Data items
:::::
Lemma row_body_keeps_teams (row : player_row) (s : t) :
  Permutation (teams (snd (body row s))) (teams s).
Proof.
  unfold body, row_body, bind, teams.
  pose proof (clean_sheet_points_keeps_fdr (xGCp90 row) s) as Hc.
  destruct (clean_sheet_points src (xGCp90 row) s) as [[cs|e] sa]; simpl in *;
    [|now rewrite Hc].
  change (AssetValueModel.get_fdr_value gw wc_gw fh_gw (player_team row) sa)
    with (zoom fdr_value_model set_fdr_value_model
            (fdr_lookup gw wc_gw fh_gw (player_team row)) sa).
  unfold zoom.
  destruct (fdr_lookup gw wc_gw fh_gw (player_team row) (fdr_value_model sa))
    as [[fv|e] F'] eqn:Ef; simpl;
    rewrite (fdr_lookup_keeps_teams _ _ _ _ _ _ _ Ef); now rewrite Hc.
Qed.

Lemma row_body_missing_team (row : player_row) (s : t) :
  ~ In (player_team row) (teams s) -> exists e, fst (body row s) = Raise e.
Proof.
  intros Habs. unfold body, row_body, bind.
  pose proof (clean_sheet_points_keeps_fdr (xGCp90 row) s) as Hc.
  destruct (clean_sheet_points src (xGCp90 row) s) as [[cs|e] sa]; simpl in *;
    [|now exists e].
  change (AssetValueModel.get_fdr_value gw wc_gw fh_gw (player_team row) sa)
    with (zoom fdr_value_model set_fdr_value_model
            (fdr_lookup gw wc_gw fh_gw (player_team row)) sa).
  unfold zoom.
  destruct (fdr_lookup_absent (fdr_value_model sa) gw wc_gw fh_gw (player_team row))
    as (e & F' & He & _).
  - unfold teams in Habs. now rewrite Hc.
  - rewrite He. simpl. now exists e.
Qed.

Lemma forM_missing_team (rows : list player_row) (row : player_row) (s : t) :
  In row rows -> ~ In (player_team row) (teams s) ->
  exists e, fst (forM rows body s) = Raise e.
Proof.
  revert s. induction rows as [|r rows IH]; intros s Hin Habs; [contradiction|].
  simpl. unfold bind.
  pose proof (row_body_keeps_teams r s) as Hk.
  destruct Hin as [->|Hin].
  - destruct (row_body_missing_team row s Habs) as [e He].
    destruct (body row s) as [[v|e'] s1]; simpl in *; [discriminate|now exists e'].
  - destruct (body r s) as [[v|e'] s1]; simpl in *; [|now exists e'].
    destruct (IH s1 Hin) as [e He].
    + intros H. apply Habs. eapply Permutation_in; [exact Hk|exact H].
    + destruct (forM rows body s1) as [[vs|e''] s2]; simpl in *;
        [discriminate|now exists e''].
Qed.

End MissingTeam.

(** X17.  A position method never returns a table when one of its players
    belongs to a team that the fixture table does not have: it raises, and
    the position's table stays as it was. *)
Theorem missing_team_raises {SK : Sklearn} (pos : position_kind) (gw wc_gw fh_gw : Z)
    (s : AssetValueModel.t) (row : player_row) :
  In row (base_rows (position_table pos s)) ->
  ~ In (player_team row)
       (map team (base_rows (df (AssetValueModel.fdr_value_model s)))) ->
  exists e s',
    compute_values pos gw wc_gw fh_gw s = (Raise e, s') /\
    position_table pos s' = position_table pos s.
Proof.
  intros Hin Habs.
  rewrite compute_values_shape, position_method_run. cbv zeta.
  destruct (forM_missing_team (position_source pos) (position_xpts pos) gw wc_gw fh_gw
              _ row s Hin Habs) as [e He].
  pose proof (forM_tables (position_source pos) (position_xpts pos) gw wc_gw fh_gw
                pos (base_rows (position_table pos s)) s) as Htab.
  destruct (forM _ _ s) as [[res|e'] sm]; simpl in *; [discriminate|].
  now exists e', sm.
Qed.

Lemma missing_team_raises_witness :
  exists e s',
    compute_values (SK := demo_sklearn) Forward 1 2 0
      (model_with_forward fixtures_two "Z") = (Raise e, s') /\
    AssetValueModel.forwards s' = Bare [quiet_forward "X" "Z"].
Proof.
  apply (missing_team_raises (SK := demo_sklearn) Forward 1 2 0
           (model_with_forward fixtures_two "Z") (quiet_forward "X" "Z")).
  - simpl. now left.
  - simpl. intros [H|[H|[]]]; discriminate.
Defined.

Lemma forward_run_two :
  exists out s1,
    compute_values (SK := demo_sklearn) Forward 1 2 0
      (model_with_forward fixtures_two "B") = (Ok out, s1) /\
    scored_rows out =
    [(quiet_forward "X" "B",
      to_derived (AssetValueModel.finish (AssetValueModel.xpts_fwd 0 0 0 1 0)
                                         (Fin 5.5) 1))].
Proof.
  pose proof (forward_single_run (SK := demo_sklearn)
                (model_with_forward fixtures_two "B") 1 2 0
                (quiet_forward "X" "B") _ _ (Fin 5.5) eq_refl fdr_run_two eq_refl)
    as Hrun.
  cbv zeta in Hrun. do 2 eexists. split; [exact Hrun|reflexivity].
Qed.

Lemma position_tables_frame_witness :
  exists out s1,
    compute_values (SK := demo_sklearn) Forward 1 2 0
      (model_with_forward fixtures_two "B") = (Ok out, s1) /\
    AssetValueModel.goalkeepers s1 = Bare [].
Proof.
  destruct forward_run_two as (out & s1 & Hrun & _).
  exists out, s1. split; [exact Hrun|].
  apply (position_tables_frame (SK := demo_sklearn) Forward Goalkeeper 1 2 0
           _ s1 _ Hrun).
  left. discriminate.
Defined.
(** ** Builds whose packet does not fit the connection *)

(** X3.  On a USM connection with privacy enabled, [buildPacket3] returns
    an error when the connection's security parameters are not a pointer
    to a USM object.  For a version-3 USM packet with privacy it returns
    an error when the packet's parameters are of another type, but a nil
    USM pointer in the packet is not caught by the check of line 329: the
    call panics on the nil dereference.  For a packet that is not
    version 3, not USM or without privacy the counter of the connection is
    advanced all the same and the packet's object is not written. *)
Theorem buildPacket3_packet_parameters σ x msgID ids packetOut :
  Z.land (Conn.MsgFlags x) AuthPriv > AuthNoPriv →
  Conn.SecurityModel x = UserSecurityModel →
  (fst (as_usm (Conn.SecurityParameters x)) = None →
   is_err (buildPacket3 σ x msgID ids packetOut) = true) ∧
  (∀ bl base,
     Conn.SecurityParameters x = UsmPointer (Some bl) → σ !! bl = Some base →
     (Version packetOut = Version3 ∧ SecurityModel packetOut = UserSecurityModel
      ∧ Z.land (MsgFlags packetOut) AuthPriv > AuthNoPriv →
      (snd (as_usm (SecurityParameters packetOut)) = false →
       buildPacket3 σ x msgID ids packetOut
       = Err "packetOut.SecurityModel indicates the User Security Model, but packetOut.SecurityParameters is not of type &UsmSecurityParameters")
      ∧ (SecurityParameters packetOut = UsmPointer None →
         buildPacket3 σ x msgID ids packetOut = Panic NilDereference))
     ∧ (Version packetOut ≠ Version3 ∨ SecurityModel packetOut ≠ UserSecurityModel
        ∨ Z.land (MsgFlags packetOut) AuthPriv ≤ AuthNoPriv →
        buildPacket3 σ x msgID ids packetOut
        = Ok (advance_salt σ bl base,
              Conn.set_msgID (uint32 (Conn.msgID x + 1)) x, packetOut))).
Proof.
  intros Hf Hm. split.
  - intros Hnone. unfold buildPacket3.
    cbn [Conn.MsgFlags Conn.SecurityModel Conn.SecurityParameters Conn.set_msgID].
    rewrite (gt_gtb _ _ Hf), Hm, Z.eqb_refl, Hnone. reflexivity.
  - intros bl base Hsp Hl.
    assert (Hbody : buildPacket3 σ x msgID ids packetOut
              = (if (Version packetOut =? Version3)
                    && (SecurityModel packetOut =? UserSecurityModel)
                    && (Z.land (MsgFlags packetOut) AuthPriv >? AuthNoPriv)
                 then match as_usm (SecurityParameters packetOut) with
                      | (_, false) =>
                          Err "packetOut.SecurityModel indicates the User Security Model, but packetOut.SecurityParameters is not of type &UsmSecurityParameters"
                      | (None, true) => Panic NilDereference
                      | (Some pl, true) =>
                          pktSecParams ← load (advance_salt σ bl base) pl;
                          Ok (<[pl := set_PrivacyParameters (packet_salt base pktSecParams)
                                        pktSecParams]> (advance_salt σ bl base),
                              Conn.set_msgID (uint32 (Conn.msgID x + 1)) x, packetOut)
                      end
                 else Ok (advance_salt σ bl base,
                          Conn.set_msgID (uint32 (Conn.msgID x + 1)) x, packetOut))).
    { unfold buildPacket3.
      cbn [Conn.MsgFlags Conn.SecurityModel Conn.SecurityParameters Conn.set_msgID].
      rewrite (gt_gtb _ _ Hf), Hm, Z.eqb_refl, Hsp. cbn [andb fst as_usm].
      rewrite (load_Some _ _ _ Hl). cbn [mbind outcome_bind].
      unfold advance_salt, packet_salt.
      destruct (PrivacyProtocol base =? AES); [reflexivity|].
      destruct (PrivacyProtocol base =? DES); reflexivity. }
    rewrite Hbody. split.
    + intros (Hv & Hpm & Hpf).
      rewrite Hv, Hpm, (gt_gtb _ _ Hpf), !Z.eqb_refl. cbn [andb]. split.
      * intros Hno. destruct (SecurityParameters packetOut); cbn in Hno |- *;
          [reflexivity|discriminate|reflexivity].
      * intros ->. reflexivity.
    + intros Hnot.
      destruct (Z.eqb_spec (Version packetOut) Version3) as [Ev|Ev]; [|reflexivity].
      destruct (Z.eqb_spec (SecurityModel packetOut) UserSecurityModel) as [Em|Em];
        [|reflexivity].
      destruct (Z.gtb_spec (Z.land (MsgFlags packetOut) AuthPriv) AuthNoPriv) as [Ef|Ef];
        [|reflexivity].
      exfalso. destruct Hnot as [?|[?|?]]; [contradiction|contradiction|lia].
Qed.

(** A packet of version 3 with privacy whose parameters are a nil pointer. *)
Definition packet_nil : SnmpPacket :=
  mkPacket Version3 AuthPriv UserSecurityModel (UsmPointer None) engine_a3 [] 0xa0 0 0.

Lemma buildPacket3_packet_parameters_witness :
  buildPacket3 (store_priv 0) conn_priv 0 [] packet_nil = Panic NilDereference
  ∧ buildPacket3 (store_priv 0) conn_priv 0 [] packet_auth
    = Ok (advance_salt (store_priv 0) 1%positive (usm_des 0),
          Conn.set_msgID (uint32 (Conn.msgID conn_priv + 1)) conn_priv, packet_auth).
Proof.
  assert (Hf : Z.land (Conn.MsgFlags conn_priv) AuthPriv > AuthNoPriv) by reflexivity.
  destruct (buildPacket3_packet_parameters (store_priv 0) conn_priv 0 [] packet_nil
              Hf eq_refl) as [_ Hnil].
  destruct (buildPacket3_packet_parameters (store_priv 0) conn_priv 0 [] packet_auth
              Hf eq_refl) as [_ Hauth].
  split.
  - apply (Hnil 1%positive (usm_des 0) eq_refl eq_refl).
    + repeat split.
    + reflexivity.
  - apply (Hauth 1%positive (usm_des 0) eq_refl eq_refl).
    right. right. cbv. discriminate.
Defined.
:::::
:: Directions ::
Show the lines above that include "pktSecParams".

:: Response area ::
                          pktSecParams ← load (advance_salt σ bl base) pl;
                          Ok (<[pl := set_PrivacyParameters (packet_salt base pktSecParams)
                                        pktSecParams]> (advance_salt σ bl base),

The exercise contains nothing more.